Why don’t we have a local food incubator?

By David Parkinson

Early dawn of a bright and warm November day

The more I think about building a local food economy, the more I believe that the key to success is creating an economy that sustains growers and producers, processors, and consumers all year round. We focus so much of our energy and attention on the growing aspect of the food system, and there’s nothing wrong with that. But we can see at this time of year that the abundance of the summertime is waning fast. Scour the local farmgates and the Winter Farmers’ Market and you’ll see some carrots, potatoes, late greens, winter squash… and not much more than that.

And for as long as I’ve been working in the local food-security scene I’ve been hearing the same ideas popping up again and again: common root cellars and other storage facilities, and community commercial kitchens for processing and preserving the harvest while fresh. Many people still do a good deal of this essential work, but many no longer do. And more (including myself) never learned how.

This summer, Skookum Food Provisioners’ Cooperative organized a tomato-canning bash in the kitchen of a local church. About a dozen people got together to learn how to can tomatoes and everyone walked away with a few pints of canned tomatoes. But this is just the tip of the iceberg: if we’re seriously contemplating an extremely local food economy, we’re going to need to boost production and we’re really going to need to learn how to store food efficiently, inexpensively, and safely.

Food-growing is becoming highly visible and a recognizable and important part of our embryonic local food scene. And if you can grow food, you can preserve it; in fact, preserving food strikes me as the easy part (although that might just be because I’ve never had to do it for extended periods).

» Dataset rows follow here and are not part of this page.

Lemma inv_call now t rs i c s o x :
  WorldInv (MkWorld now t rs) -> rs !! i = Some (c, s) ->
  WorldInv (MkWorld now (exec_step float_text cfg c now o x s t).1
    (<[i := (c, (exec_step float_text cfg c now o x s t).2)]> rs)).
Proof.
  intros Hinv Hi. destruct s as [| |n|n|n id ex|n|n id ex|id e|id e err|id e err u|id e b d|r].
  - destruct x; by apply (inv_still now t rs i c SDirect).
  - destruct (inv_request _ Hinv i c _ Hi) as [H1 _ _ _]. simpl in H1.
    apply (inv_quit now t t rs i c); try done; [constructor|intros _; apply H1; by left|].
    intros n [= <-]. lia.
  - pose proof (inv_create now t rs i c n o Hinv Hi) as H.
    cbv zeta in H. unfold exec_step. destruct (statement o _ t). exact H.
  - pose proof (inv_get now t rs i c _ n o false Hinv Hi eq_refl) as H. simpl in *.
    destruct o; exact H.
  - pose proof (inv_try_reclaim now t rs i c _ n id (Status ex) o (after_reclaim_expired c n id) Hinv Hi
      eq_refl eq_refl ltac:(by eexists) ltac:(by right)) as H.
    cbv zeta in H. unfold exec_step. destruct (statement o _ t). exact H.
  - pose proof (inv_get now t rs i c _ n o true Hinv Hi eq_refl) as H. simpl in *.
    destruct o; exact H.
  - pose proof (inv_try_reclaim now t rs i c _ n id FailedRetryable o (after_reclaim c n id ex) Hinv Hi
      eq_refl eq_refl ltac:(by eexists) ltac:(left; by eexists)) as H.
    cbv zeta in H. unfold exec_step. destruct (statement o _ t). exact H.
  - unfold exec_step, after_execute. destruct x as [d|err].
    + destruct (marshalStoredResponse _ _ _); [by apply (inv_still now t rs i c (SExecute id e))|].
      apply (inv_done now t t); [done|constructor|done].
    + by apply (inv_still now t rs i c (SExecute id e)).
  - by apply (inv_still now t rs i c (SBackoffNow id e err)).
  - simpl. destruct o; apply (inv_mark now t _ rs i c _ id e _ Hinv Hi eq_refl); auto;
      right; by eexists.
  - simpl. destruct o; apply (inv_mark now t _ rs i c _ id e _ Hinv Hi eq_refl); auto;
      right; by eexists.
  - by apply (inv_still now t rs i c (SDone r)).
Qed.

(** *** The other steps *)

Lemma prepare_idle o c s : prepare sha256_hex cfg o = (c, s) -> long_lived o ->
  reading s = None /\ reclaiming s = None /\ owner s = None /\
  (s = SNow -> ProcessingTimeout cfg <= c_ttl c).
Proof.
  unfold prepare, long_lived. intros H Hl.
  destruct (NormalizeIdempotencyKey _) as [key|e]; [|by injection H as <- <-].
  destruct (key =?s ""); [injection H as <- <-; by destruct (_ && _)|].
  destruct (_ =?s ""); [by injection H as <- <-|].
  destruct (fingerprint_text _ _ _ _); by injection H as <- <-.
Qed.
(* ===== verification/KeywordMatcher.v ===== *)
(** * The keyword automaton of content moderation

    [src/backend/internal/service/content_moderation_keyword_matcher.go]: an
    Aho-Corasick automaton over the configured keywords, laid out in arrays (trie
    nodes, sibling-linked build edges, sorted edge slices searched by bisection), its
    two scans ([Match] and [matchContextAwareIndexed]) and the searches without an
    automaton ([matchBlockedKeyword] of [content_moderation.go],
    [matchBlockedKeywordContextAware]).

    Node, edge and keyword indices are natural numbers and the sentinel [-1] is [None]:
    the machine widths (int32, uint16 for the at most 256 edges of a node) hold every
    index a configuration that fits in memory produces.  Case folding, Unicode
    normalization and the two context policies ([isClearlyBenignKeywordContext],
    [allowContextualKeywordHit]: word lists around an occurrence) are arguments. *)

From S2P Require Import Prelude Json.
Local Open Scope string_scope.
Local Open Scope list_scope.
Local Open Scope go_scope.
Local Open Scope nat_scope.

Definition bytes_of : string -> list Ascii.ascii := String.list_ascii_of_string.

(** ** Data *)

Record Node := MkNode {
  failure : nat;
  bestKeyword : option nat;
  edgeStart : nat;          (* while building: one more than the first edge, or 0 *)
  edgeCount : nat;
}.
#[export] Instance eta_Node : Eta Node := fun n =>
  MkNode (failure n) (bestKeyword n) (edgeStart n) (edgeCount n).
Record Edge := MkEdge { e_target : nat; e_label : Ascii.ascii }.
Record BuildEdge := MkBuildEdge {
  be_target : nat;
  be_nextSibling : option nat;
  be_label : Ascii.ascii;
}.

Definition newNode : Node := MkNode 0 None 0 0.
(** [nodes[i]]; every index the code uses is in range. *)
Definition node_at (nodes : list Node) (i : nat) : Node := default newNode (nodes !! i).

(** ** The trie *)

Definition BuildFirstEdge (n : Node) : option nat :=
  match edgeStart n with O => None | S i => Some i end.

(** The edges the loops over [nextSibling] visit, in order. *)
Fixpoint siblings (fuel : nat) (edges : list BuildEdge) (e : option nat) : list BuildEdge :=
  match fuel, e with
  | S fuel, Some i =>
      match edges !! i with
      | Some edge => edge :: siblings fuel edges (be_nextSibling edge)
      | None => []
      end
  | _, _ => []
  end.
Definition edges_of (nodes : list Node) (edges : list BuildEdge) (state : nat) : list BuildEdge :=
  siblings (length edges) edges (BuildFirstEdge (node_at nodes state)).

Definition BuildTransition (nodes : list Node) (edges : list BuildEdge) (state : nat)
    (label : Ascii.ascii) : option nat :=
  be_target <$> List.find (fun e => Ascii.eqb (be_label e) label) (edges_of nodes edges state).

Record Build := MkBuild {
  b_nodes : list Node;
  b_edges : list BuildEdge;
  b_terminal : list (list nat);
}.

Definition add_label (bs : Build * nat) (label : Ascii.ascii) : Build * nat :=
  let '(b, state) := bs in
  match BuildTransition (b_nodes b) (b_edges b) state label with
  | Some next => (b, next)
  | None =>
      let next := length (b_nodes b) in
      let nodes := b_nodes b ++ [newNode] in
      let edges := b_edges b ++ [MkBuildEdge next (BuildFirstEdge (node_at nodes state)) label] in
      let nodes := <[state := (node_at nodes state) <| edgeStart := length edges |>]> nodes in
      (MkBuild nodes edges (b_terminal b ++ [[]]), next)
  end.

Definition min_index (a b : option nat) : option nat :=
  match a, b with
  | None, b => b
  | a, None => a
  | Some x, Some y => if x <? y then Some x else Some y
  end.

Section Matcher.
Context (ToLower normalize : string -> string).

Definition add_keyword (b : Build) (i : nat) (keyword : string) : Build :=
  if keyword =?s "" then b
  else
    let '(b, state) := fold_left add_label (bytes_of (ToLower keyword)) (b, 0) in
    let n := node_at (b_nodes b) state in
    let best := match bestKeyword n with
                | None => Some i
                | Some current => if i <? current then Some i else Some current
                end in
    MkBuild (<[state := n <| bestKeyword := best |>]> (b_nodes b)) (b_edges b)
      (<[state := default [] (b_terminal b !! state) ++ [i]]> (b_terminal b)).
Fixpoint add_keywords (b : Build) (i : nat) (keywords : list string) : Build :=
  match keywords with
  | [] => b
  | k :: ks => add_keywords (add_keyword b i k) (S i) ks
  end.
Definition build_trie (keywords : list string) : Build :=
  add_keywords (MkBuild [newNode] [] [[]]) 0 keywords.
(* ===== verification/KeywordTrieProofs.v ===== *)
(** * The keyword trie and its failure links

    Ghost state: the list [paths] of the byte strings the trie nodes stand for.  The
    insertions keep [trie_of], the breadth-first pass goes level by level from
    [Linking d []] to [Linking (S d) []] and ends with every node [linked]. *)

From S2P Require Import Prelude Json KeywordMatcher.
Local Open Scope string_scope.
Local Open Scope list_scope.
Local Open Scope go_scope.
Local Open Scope nat_scope.

Abbreviation byte := Ascii.ascii.

(** ** Least indices *)

Definition least (P : nat -> Prop) (o : option nat) : Prop :=
  match o with
  | None => forall i, ~ P i
  | Some i => P i /\ forall j, P j -> i <= j
  end.

Lemma least_min P Q a b :
  least P a -> least Q b -> least (fun i => P i \/ Q i) (min_index a b).
Proof.
  destruct a as [x|], b as [y|]; simpl; try naive_solver.
  - intros [Hx Px] [Hy Qy]. destruct (x <? y) eqn:E; simpl.
    + apply Nat.ltb_lt in E. split; [by left|]. intros j [H|H]; [auto|]. specialize (Qy j H). lia.
    + apply Nat.ltb_ge in E. split; [by right|]. intros j [H|H]; [|auto]. specialize (Px j H). lia.
Qed.
Lemma least_ext P Q o : (forall i, P i <-> Q i) -> least P o -> least Q o.
Proof. destruct o; simpl; naive_solver. Qed.
Lemma least_unique P a b : least P a -> least P b -> a = b.
Proof.
  destruct a as [x|], b as [y|]; simpl; try naive_solver.
  intros [Hx Px] [Hy Py]. f_equal. specialize (Px y Hy). specialize (Py x Hx). lia.
Qed.
Lemma min_index_zero a b : a = Some 0 -> min_index a b = Some 0.
Proof. intros ->. by destruct b as [[|y]|]. Qed.
Notation hit := (output_hit normalize isClearlyBenign allowContextualHit m text).
Definition hits (x : list byte) (i : nat) : Prop :=
  exists y l, (y ++ [l]) `prefix_of` x /\ ends (word ToLower ks) (y ++ [l]) i /\ hit (length y) i = true.

Lemma ends_bound x i : ends (word ToLower ks) x i -> i < length ks.
Proof. intros (w & (k & Hk & _) & _). by eapply lookup_lt_Some. Qed.

Lemma scan_outputs_spec position l best :
  (forall i, i ∈ l -> i < length ks) ->
  let r := scan_outputs normalize isClearlyBenign allowContextualHit m text position l best in
  (r = best \/ (r ∈ l /\ hit position r = true)) /\ r <= best /\
  (forall i, i ∈ l -> hit position i = true -> r <= i).
Proof.
  revert best. induction l as [|i l IH]; intros best Hl; simpl.
  - split; [by left|]. split; [done|]. by intros i ?%elem_of_nil.
  - assert (Hi : i < length ks) by (apply Hl; by left).
    assert (Hl' : forall j, j ∈ l -> j < length ks) by (intros j Hj; apply Hl; by right).
    rewrite Hks, (proj2 (Nat.leb_gt _ _) Hi). simpl.
    destruct (best <=? i) eqn:Eb; [apply Nat.leb_le in Eb|apply Nat.leb_gt in Eb].
    { destruct (IH best Hl') as (H1 & H2 & H3). split; [|split; [done|]].
      - destruct H1 as [?|[? ?]]; [by left|right]. split; [by right|done].
      - intros j [->|Hj]%elem_of_cons Hh; [lia|auto]. }
    destruct (hit position i) eqn:Eh; simpl.
    + destruct (i =? 0) eqn:E0; [apply Nat.eqb_eq in E0 as ->|].
      * split; [right; split; [by left|done]|]. split; [lia|]. intros. lia.
      * destruct (IH i Hl') as (H1 & H2 & H3). split; [|split; [lia|]].
        -- right. destruct H1 as [-> |[? ?]]; [split; [by left|done]|split; [by right|done]].
        -- intros j [->|Hj]%elem_of_cons Hh; [done|auto].
    + destruct (IH best Hl') as (H1 & H2 & H3). split; [|split; [done|]].
      * destruct H1 as [?|[? ?]]; [by left|right]. split; [by right|done].
      * intros j [->|Hj]%elem_of_cons Hh; [congruence|auto].
Qed.

(** [best] is the least index hit, or the number of keywords. *)
Definition best_hit (x : list byte) (best : nat) : Prop :=
  (best = length ks \/ hits x best) /\ best <= length ks /\ forall i, hits x i -> best <= i.

Lemma hits_snoc x l i :
  hits (x ++ [l]) i <-> hits x i \/ (ends (word ToLower ks) (x ++ [l]) i /\ hit (length x) i = true).
Proof.
  split.
  - intros (y & c & [k Hk] & He & Hh). destruct k as [|a k _] using rev_ind.
    + rewrite app_nil_r in Hk. apply app_inj_tail in Hk as [-> ->]. by right.
    + rewrite app_assoc in Hk. apply app_inj_tail in Hk as [-> _]. left. exists y, c.
      split; [by exists k|done].
  - intros [(y & c & Hp & He & Hh)|[He Hh]].
    + exists y, c. split; [|done]. trans x; [done|]. by exists [l].
    + by exists x, l.
Qed.

Lemma scan_context_spec rest x s best :
  at_text paths x s -> best_hit x best ->
  best_hit (x ++ rest)
    (scan_context normalize isClearlyBenign allowContextualHit m text rest (length x) s best).
Proof.
  revert x s best. induction rest as [|l rest IH]; intros x s best Hs Hb; cbn [scan_context]; cbv zeta.
  - by rewrite app_nil_r.
  - pose proof (step_spec _ paths ns es m HF x s l Hs) as Hs'. set (s' := step m s l) in *.
    destruct (scan_outputs_spec (length x) (default [] (outputs m !! s')) best) as (H1 & H2 & H3).
    { intros i Hi. apply (outputs_at _ paths ns es m HF _ _ i Hs') in Hi. by eapply ends_bound. }
    set (r := scan_outputs _ _ _ _ _ _ _ _) in *.
    assert (Hr : best_hit (x ++ [l]) r).
    { destruct Hb as (B1 & B2 & B3). split; [|split; [lia|]].
      - destruct H1 as [-> |[Hin Hh]].
        + destruct B1 as [?|?]; [by left|right]. apply hits_snoc. by left.
        + right. apply hits_snoc. right. split; [|done]. by apply (outputs_at _ paths ns es m HF _ _ r Hs').
      - intros i [Hi|[He Hh]]%hits_snoc; [specialize (B3 i Hi); lia|].
        apply H3; [|done]. by apply (outputs_at _ paths ns es m HF _ _ i Hs'). }
    replace (x ++ l :: rest) with ((x ++ [l]) ++ rest) by (by rewrite <- app_assoc).
    destruct (r =? 0) eqn:E0.
    + apply Nat.eqb_eq in E0. rewrite E0 in Hr. destruct Hr as (B1 & B2 & B3). split; [|split; [lia|intros; lia]].
      destruct B1 as [?|(y & c & Hp & Hh)]; [by left|right]. exists y, c. split; [|done].
      trans (x ++ [l]); [done|]. by exists rest.
    + specialize (IH (x ++ [l]) s' r Hs' Hr). rewrite length_app, Nat.add_1_r in IH. exact IH.
Qed.
Inductive micro : Collector -> Collector -> Prop :=
  | micro_count f c : micro c (add1 f c)
  | micro_touch a g now c :
      accountGenerations c !! a = Some g -> micro c (touch_account a g now c)
  | micro_remove a b c : micro c (removeAccountLocked a b c)
  | micro_admit a now c :
      accountGenerations c !! a = None ->
      Z.of_nat (size (accountGenerations c)) < pol_MaxEntries (policy c) ->
      let c' := (nextGenerationLocked c).1 in
      micro c (c' <| accountGenerations :=
        <[a := MkAccountGeneration (nextGenerationLocked c).2 now]> (accountGenerations c') |>)
  | micro_drop k e c :
      entries c !! k = Some e -> e_probeDone e = None -> micro c (drop_entry k c)
  | micro_new k now c :
      entries c !! k = None -> Z.of_nat (size (entries c)) < pol_MaxEntries (policy c) -> current k c ->
      micro c (put k (new_entry k now) c)
  | micro_put k e e' c :
      entries c !! k = Some e -> e_key e' = e_key e -> lease e' = lease e ->
      (good_entry (policy c) e -> good_entry (policy c) e') -> micro c (put k e' c)
  | micro_fence k e e' c :
      entries c !! k = Some e -> e_key e' = e_key e -> e_probeDone e' = e_probeDone e ->
      e_probeInvalidated e' = true ->
      (good_entry (policy c) e -> good_entry (policy c) e') -> micro c (put k e' c)
  | micro_end k e ch e' c :
      entries c !! k = Some e -> e_probeDone e = Some ch -> e_key e' = e_key e -> e_probeDone e' = None ->
      (good_entry (policy c) e -> good_entry (policy c) e') ->
      micro c (put k e' (end_probe k e ch c))
  | micro_start k e now c :
      entries c !! k = Some e -> e_probeDone e = None -> probes c < pol_MaxProbeSlots (policy c) ->
      micro c (start_probe k e now c).1
  | micro_clear c : micro c (DeleteAll c).
(* ===== verification/TurnStateGenerations.v ===== *)
(** * Retired generations of the turn state collector

    Generations come from one sequence: an operation introduces at most one new value,
    the next of the sequence.  So a generation that was invalidated never becomes
    current again, and requests stamped with it are refused for good. *)

From S2P Require Import Prelude Json Encoding TurnState TurnStateCollector TurnStateInvariants TurnStateSteps.
From S2P Require Import TurnStateProofs.
Local Open Scope string_scope.
Local Open Scope Z_scope.
Local Open Scope list_scope.
Local Open Scope go_scope.

(** The accounts keep their generations (or lose them), and the sequence stands still. *)
Definition settled (c c' : Collector) : Prop :=
  generationSequence c' = generationSequence c /\
  forall a g', accountGenerations c' !! a = Some g' ->
    exists g, accountGenerations c !! a = Some g /\ ag_value g' = ag_value g.
(** At most one new generation, the next one. *)
Definition renews (c c' : Collector) : Prop :=
  settled c c' \/
  (generationSequence c' = (nextGenerationLocked c).2 /\
   forall a g', accountGenerations c' !! a = Some g' ->
     (exists g, accountGenerations c !! a = Some g /\ ag_value g' = ag_value g) \/
     ag_value g' = (nextGenerationLocked c).2).

Lemma settled_refl c c' :
  generationSequence c' = generationSequence c -> accountGenerations c' = accountGenerations c -> settled c c'.
Proof. intros H1 H2. split; [done|]. rewrite H2. eauto. Qed.
Lemma settled_trans c1 c2 c3 : settled c1 c2 -> settled c2 c3 -> settled c1 c3.
Proof.
  intros [A1 A2] [B1 B2]. split; [congruence|]. intros a g' H3. destruct (B2 _ _ H3) as (g2 & H2 & E2).
  destruct (A2 _ _ H2) as (g1 & H1 & E1). exists g1. split; [done|congruence].
Qed.
Lemma renews_settled c1 c2 c3 : renews c1 c2 -> settled c2 c3 -> renews c1 c3.
Proof.
  intros [A|[A1 A2]] B; [left; by eapply settled_trans|right]. destruct B as [B1 B2]. split; [congruence|].
  intros a g' H3. destruct (B2 _ _ H3) as (g2 & H2 & E2). destruct (A2 _ _ H2) as [(g1 & H1 & E1)|E1].
  - left. exists g1. split; [done|congruence].
  - right. congruence.
Qed.
Lemma settled_renews c1 c2 c3 :
  generationSequence c2 = generationSequence c1 -> accountGenerations c2 = accountGenerations c1 ->
  renews c2 c3 -> renews c1 c3.
Proof.
  intros Hs Hg. unfold renews, settled. rewrite Hs, Hg.
  assert (E : (nextGenerationLocked c2).2 = (nextGenerationLocked c1).2).
  { unfold nextGenerationLocked. cbv zeta. simpl. rewrite Hs. by destruct (_ =? 0). }
  by rewrite E.
Qed.
#[export] Hint Extern 1 (settled _ _) => (apply settled_refl; reflexivity) : s2q.

(** ** Helpers leave the generations alone *)

Lemma remove_entries_gens keys a b c :
  generationSequence (remove_entries keys a b c) = generationSequence c /\
  accountGenerations (remove_entries keys a b c) = accountGenerations c.
Proof.
  revert c. induction keys as [|k keys IH]; intros c; cbn [remove_entries]; [done|].
  match goal with |- generationSequence (_ ?x) = _ /\ _ => destruct (IH x) as [-> ->] end.
  destruct (entries c !! k) as [e|]; [|done]. destruct (negb _); [done|].
  destruct (e_probeDone e) as [ch|]; [|by destruct b].
  destruct (end_probe_same k e ch c) as (_ & H2 & H3 & _). destruct b; by split.
Qed.
Lemma remove_settled a b c : settled c (removeAccountLocked a b c).
Proof.
  unfold removeAccountLocked. cbv zeta. set (c1 := c <| accountGenerations := _ |>).
  destruct (remove_entries_gens (map fst (map_to_list (entries c1))) a b c1) as [H1 H2].
  split; [done|]. rewrite H2. unfold c1; simpl. intros i g [_ H]%lookup_delete_Some. eauto.
Qed.
Lemma touch_settled a g now c : accountGenerations c !! a = Some g -> settled c (touch_account a g now c).
Proof.
  intros Hg. split; [done|]. unfold touch_account; simpl. intros i g' [[<- <-]|[_ H]]%lookup_insert_Some; eauto.
Qed.
Lemma end_all_gens keys c :
  generationSequence (end_all keys c) = generationSequence c /\ accountGenerations (end_all keys c) = accountGenerations c.
Proof.
  revert c. induction keys as [|k keys IH]; intros c; cbn [end_all]; [done|].
  match goal with |- generationSequence (_ ?x) = _ /\ _ => destruct (IH x) as [-> ->] end.
  destruct (entries c !! k) as [e|]; [|done]. destruct (e_probeDone e) as [ch|]; [|done].
  by destruct (end_probe_same k e ch c) as (_ & H2 & H3 & _).
Qed.
Lemma next_renewed c :
  let c' := (nextGenerationLocked c).1 in
  generationSequence c' = (nextGenerationLocked c).2 /\ accountGenerations c' = accountGenerations c.
Proof. unfold nextGenerationLocked. cbv zeta. simpl. by destruct (_ =? 0). Qed.

Section Gens.
Context (ToLower : string -> string) (clock : Time) (ord : Orders).
(** C40.  Once an account is bound to a response, the gateway that bound it finds it until
    the binding expires, without the cache too, however the binding and the question
    interleave with the other goroutines of the gateway, with methods under way before
    and methods begun since, as long as none of these binds or deletes an account of that
    response and the table of accounts is not full.  A gateway that shares the cache and
    has no binding of its own finds it whenever the binding reported no error and the
    cache answers, and the bindings of other responses and groups are as they were; after
    a deletion that reported no error such a gateway finds nothing. *)
Theorem response_account_found g r a ttl w c orders :
  normalizeOpenAIWSResponseID r <> "" -> 0 < a -> ws_cache w = Some c ->
  (forall gs w1 ok gs1 w2 found gs2,
     let step T := among (A := T) (account_key g r) (wall w + normalizeOpenAIWSTTL ttl) in
     Forall (under_way (account_key g r) (wall w)) gs ->
     rtc (step bool) (w, BindResponseAccount g r a ttl, gs) (w1, Ret ok, gs1) ->
     rtc (step Z) (w1, GetResponseAccount g r, gs1) (w2, Ret found, gs2) ->
     found = a) /\
  let '(w1, ok) := run_proc orders (BindResponseAccount g r a ttl) w in
  (forall cache t os, wall w <= t < wall w + normalizeOpenAIWSTTL ttl ->
     (run_proc os (GetResponseAccount g r) (w1 <| wall := t |> <| ws_cache := cache |>)).2 = a) /\
  (exists c1, ws_cache w1 = Some c1 /\
   (forall g' h', (g', h') <> (g, account_cache_key r) -> bound c1 g' h' = bound c g' h') /\
   (ok = true -> forall w2 os, ws_cache w2 = Some c1 -> forgotten g r w2 ->
     (run_proc os (GetResponseAccount g r) w2).2 =
       if (cache_get g (account_cache_key r) c1).2 is Some _ then a else 0)) /\
  forall os, let '(w3, deleted) := run_proc os (DeleteResponseAccount g r) w1 in
    deleted = true -> forgotten g r w3 /\
    forall w4 os', ws_cache w4 = ws_cache w3 -> forgotten g r w4 ->
      (run_proc os' (GetResponseAccount g r) w4).2 = 0.
Proof.
  intros Hr Ha Hc. split.
  { intros gs w1 ok gs1 w2 found gs2. cbv zeta. by apply bound_is_found. }
  pose proof (wp_run _ _ _ orders (wp_bind_account g r a ttl w Hr Ha)) as Hb.
  destruct (run_proc orders _ w) as [w1 ok]. cbn [fst snd] in Hb. destruct Hb as (Hw & Hk & Hb). rewrite Hc in Hb.
  destruct (cache_set_spec g (account_cache_key r) a (normalizeOpenAIWSTTL ttl) c) as (Hs & _ & Ho).
  destruct (cache_set _ _ _ _ c) as [c1 ok1]. destruct Hb as [Hc1 ->]. cbn [fst snd] in *.
  split; [|split].
  - intros cache t os Ht. set (w2 := _ : W).
    exact (wp_run _ _ _ os (get_live g r _ w2 Hr Hk (proj2 Ht))).
  - exists c1. split; [done|]. split; [done|]. intros -> w2 os Hc2 Hf.
    pose proof (wp_run _ _ _ os (get_cached g r c1 w2 Hr Hf Hc2)) as ->.
    destruct (cache_get_spec g (account_cache_key r) c1) as [_ [->| ->]]; [done|].
    rewrite (Hs eq_refl). by rewrite (proj2 (Z.leb_gt _ _) Ha).
  - intros os. pose proof (wp_run _ _ _ os (wp_delete_account g r c1 w1 Hr Hc1)) as Hd.
    destruct (run_proc os _ w1) as [w3 deleted]. cbn [fst snd] in Hd.
    destruct (cache_delete_spec g (account_cache_key r) c1) as (Hg & _ & _).
    destruct (cache_delete _ _ c1) as [c3 ok3]. destruct Hd as (Hk3 & Hc3 & ->). cbn [fst snd] in *.
    intros ->. split; [intros b Hkb; congruence|]. intros w4 os' Hc4 Hf.
    rewrite Hc3 in Hc4. pose proof (wp_run _ _ _ os' (get_cached g r c3 w4 Hr Hf Hc4)) as ->.
    destruct (cache_get_spec g (account_cache_key r) c3) as [_ [->| ->]]; [done|]. by rewrite (Hg eq_refl).
Qed.
End Store_proofs.


(** ** The theorems at concrete inputs *)

Definition new_store : WSStore (CacheClient Store) := NewOpenAIWSStateStore (Some (owner_store, [])) 0.
(** A goroutine binds a connection: it reads the clock and the time of the last cleanup,
    then it binds. *)
Lemma one_conn_bound :
  exists w gs, rtc (ws_step id) (new_store, []) (w, gs) /\
    responseToConn w !! "r" = Some (MkBinding "c" Hour) /\ size (responseToConn w) = 1%nat.
Proof.
  do 2 eexists. split.
  - eapply rtc_l; [apply (ws_start id new_store [] (Call_BindResponseConn "r" " c " 0))|].
    eapply rtc_l; [eapply (ws_act id _ _ 0%nat) with (order := []); reflexivity|].
    eapply rtc_l; [eapply (ws_act id _ _ 0%nat) with (order := []); reflexivity|].
    eapply rtc_once; eapply (ws_act id _ _ 0%nat) with (order := []); reflexivity.
  - by vm_compute.
Defined.
Lemma store_bounded_witness : exists w : WSStore (CacheClient Store), responseToConn w <> ∅ /\ store_ok w.
Proof.
  destruct one_conn_bound as (w & gs & Hr & Hk & _). exists w. split.
  - intros He. rewrite He in Hk. discriminate.
  - exact (store_bounded id (Some (owner_store, [])) 0 w gs Hr).
Defined.

(** While a response is bound and asked for, another goroutine binds another response. *)
Definition other_bind : goroutine (C := CacheClient Store) := called id (Call_BindResponseAccount 7 "resp_2" 4 0).
Ltac self_step := eapply rtc_l; [apply (among_self _ _ _ _ _ _ _ _ []); [vm_compute; reflexivity|vm_compute; reflexivity]|]; cbv beta.
Ltac other_step :=
  eapply rtc_l; [eapply among_others; [vm_compute; reflexivity|vm_compute; reflexivity|
    eapply (ws_act _ _ _ 0%nat) with (order := []); reflexivity|reflexivity]|]; cbv beta.
Lemma response_account_found_witness :
  exists w1 gs1 w2 found gs2,
    rtc (among id (account_key 7 " resp_1 ") Hour) (new_store, BindResponseAccount 7 " resp_1 " 3 0, [other_bind])
      (w1, Ret true, gs1) /\
    rtc (among id (account_key 7 " resp_1 ") Hour) (w1, GetResponseAccount 7 " resp_1 ", gs1) (w2, Ret found, gs2) /\
    size (responseToAccount w2) = 2%nat /\ found = 3.
Proof.
  assert (Hex : exists w1 gs1 w2 found gs2,
    rtc (among id (account_key 7 " resp_1 ") Hour) (new_store, BindResponseAccount 7 " resp_1 " 3 0, [other_bind])
      (w1, Ret true, gs1) /\
    rtc (among id (account_key 7 " resp_1 ") Hour) (w1, GetResponseAccount 7 " resp_1 ", gs1) (w2, Ret found, gs2) /\
    size (responseToAccount w2) = 2%nat).
  { do 5 eexists. split; [|split].
    - do 2 self_step. do 4 other_step. do 4 self_step. apply rtc_refl.
    - do 4 self_step. apply rtc_refl.
    - by vm_compute. }
  destruct Hex as (w1 & gs1 & w2 & found & gs2 & Hb & Hg & Hn). exists w1, gs1, w2, found, gs2.
  split; [exact Hb|]. split; [exact Hg|]. split; [exact Hn|].
  refine (proj1 (response_account_found id 7 " resp_1 " 3 0 new_store (owner_store, []) [] _ _ _) _ _ _ _ _ _ _ _ Hb Hg);
    [by vm_compute|done|done|].
  constructor; [|constructor]. apply way_starts. intros Hk. by vm_compute in Hk.
Defined.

I don’t think my talents really lie in the garden, and so I’m increasingly drawn to food preservation as a slightly neglected and uncelebrated aspect of food security.

This coming summer, I want to organize many more community-kitchen get-togethers along the lines of the tomato-canning bask in September. The model is simple enough: we buy a good amount of whatever is in season in a given week, find the best way to preserve it, get a bunch of people together, split the costs (supplies, facility rental, etc.), add something on top for the organizer and something for the community,  and work together to stock our pantries for the winter.

One tantalizing way to organize a project like this is to run it along the lines of Community-Supported Agriculture: people sign up at the beginning of the preserving season, pay some amount in advance to help the organizer(s) buy materials and ingredients, and then each week they receive a supply of something for their pantry. This could be a great way to strengthen demand for local food — by extending the time of the year during which we can continue to eat local food. It’s the way people used to eat, and it seems poised to make a comeback.

Eventually this sort of collective activity can generate the demand for a proper community-owned and -managed processing facility, along the lines of the ones discussed in this article that came to me this week and got me thinking again about food preservation. Somehow we need to centralize at least some of the work that goes on in isolation, in the interests of getting more people involved, lowering costs, and minimizing the barriers to participation such as knowledge of health and safety regulations.

So do we spend our time hunting for grants to help start a project like this? Or start small and build our way up? I don’t know the right answer, but I hope to do some on-the-ground investigating and learning when the growing season returns. We need year-round local food.